| Description of the task |
Whenever a line of the records below contains the word "Some", copy that line.

[Dataset entries]

================================

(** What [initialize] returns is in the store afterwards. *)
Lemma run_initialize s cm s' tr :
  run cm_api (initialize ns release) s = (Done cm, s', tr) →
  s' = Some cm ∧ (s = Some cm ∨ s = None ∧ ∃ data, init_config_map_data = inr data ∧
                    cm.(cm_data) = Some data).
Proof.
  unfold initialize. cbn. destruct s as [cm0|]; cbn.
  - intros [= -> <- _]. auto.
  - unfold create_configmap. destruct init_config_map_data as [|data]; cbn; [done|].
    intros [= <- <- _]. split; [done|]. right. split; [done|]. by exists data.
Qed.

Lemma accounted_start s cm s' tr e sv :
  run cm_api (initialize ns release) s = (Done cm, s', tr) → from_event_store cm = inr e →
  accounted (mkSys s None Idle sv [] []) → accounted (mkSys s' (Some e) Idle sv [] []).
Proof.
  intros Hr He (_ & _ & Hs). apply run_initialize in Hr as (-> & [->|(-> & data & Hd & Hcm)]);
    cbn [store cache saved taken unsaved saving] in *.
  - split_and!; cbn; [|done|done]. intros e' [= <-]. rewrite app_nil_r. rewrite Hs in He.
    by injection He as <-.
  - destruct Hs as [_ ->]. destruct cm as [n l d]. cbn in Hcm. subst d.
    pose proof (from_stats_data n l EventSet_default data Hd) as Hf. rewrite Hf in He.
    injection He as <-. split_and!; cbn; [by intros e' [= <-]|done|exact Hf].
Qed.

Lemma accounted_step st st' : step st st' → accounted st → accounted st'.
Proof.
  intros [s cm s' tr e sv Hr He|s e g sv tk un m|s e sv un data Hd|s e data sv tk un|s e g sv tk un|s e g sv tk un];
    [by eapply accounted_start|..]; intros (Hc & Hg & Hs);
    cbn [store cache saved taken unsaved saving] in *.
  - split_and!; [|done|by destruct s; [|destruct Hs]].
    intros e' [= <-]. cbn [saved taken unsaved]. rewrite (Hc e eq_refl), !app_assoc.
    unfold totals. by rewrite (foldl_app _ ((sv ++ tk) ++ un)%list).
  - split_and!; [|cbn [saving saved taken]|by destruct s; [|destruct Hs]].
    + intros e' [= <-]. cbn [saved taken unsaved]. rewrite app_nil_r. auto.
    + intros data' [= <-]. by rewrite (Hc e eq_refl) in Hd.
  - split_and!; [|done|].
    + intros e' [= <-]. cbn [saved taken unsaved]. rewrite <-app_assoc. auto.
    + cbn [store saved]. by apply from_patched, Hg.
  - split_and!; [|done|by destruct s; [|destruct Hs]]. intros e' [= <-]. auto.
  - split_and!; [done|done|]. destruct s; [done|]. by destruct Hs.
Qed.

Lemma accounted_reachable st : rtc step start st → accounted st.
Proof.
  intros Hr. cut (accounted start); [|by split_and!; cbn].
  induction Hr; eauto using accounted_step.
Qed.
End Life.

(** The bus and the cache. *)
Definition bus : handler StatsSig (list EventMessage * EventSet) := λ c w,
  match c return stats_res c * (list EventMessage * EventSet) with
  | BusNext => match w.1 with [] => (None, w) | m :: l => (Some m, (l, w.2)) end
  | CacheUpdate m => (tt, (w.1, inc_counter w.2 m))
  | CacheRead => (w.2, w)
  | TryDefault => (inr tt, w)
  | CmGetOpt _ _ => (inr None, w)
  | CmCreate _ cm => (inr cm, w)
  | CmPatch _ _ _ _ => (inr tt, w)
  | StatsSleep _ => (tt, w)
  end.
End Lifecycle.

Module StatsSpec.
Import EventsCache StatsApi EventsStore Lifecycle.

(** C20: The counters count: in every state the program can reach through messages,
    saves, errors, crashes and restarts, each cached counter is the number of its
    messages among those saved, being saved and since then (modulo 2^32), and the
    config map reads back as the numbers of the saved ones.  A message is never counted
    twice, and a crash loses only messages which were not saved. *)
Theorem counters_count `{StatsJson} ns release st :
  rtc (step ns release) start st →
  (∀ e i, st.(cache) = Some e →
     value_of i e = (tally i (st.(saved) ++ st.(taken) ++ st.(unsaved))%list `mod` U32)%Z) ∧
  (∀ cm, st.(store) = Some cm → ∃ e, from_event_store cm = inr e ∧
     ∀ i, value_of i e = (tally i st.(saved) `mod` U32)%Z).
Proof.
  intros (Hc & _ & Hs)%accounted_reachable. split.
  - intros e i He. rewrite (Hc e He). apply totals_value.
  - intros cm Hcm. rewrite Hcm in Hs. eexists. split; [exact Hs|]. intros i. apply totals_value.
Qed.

================================

| Solved exercise |
  s' = Some cm ∧ (s = Some cm ∨ s = None ∧ ∃ data, init_config_map_data = inr data ∧
                    cm.(cm_data) = Some data).
  accounted (mkSys s None Idle sv [] []) → accounted (mkSys s' (Some e) Idle sv [] []).
  | BusNext => match w.1 with [] => (None, w) | m :: l => (Some m, (l, w.2)) end
  (∀ e i, st.(cache) = Some e →
  (∀ cm, st.(store) = Some cm → ∃ e, from_event_store cm = inr e ∧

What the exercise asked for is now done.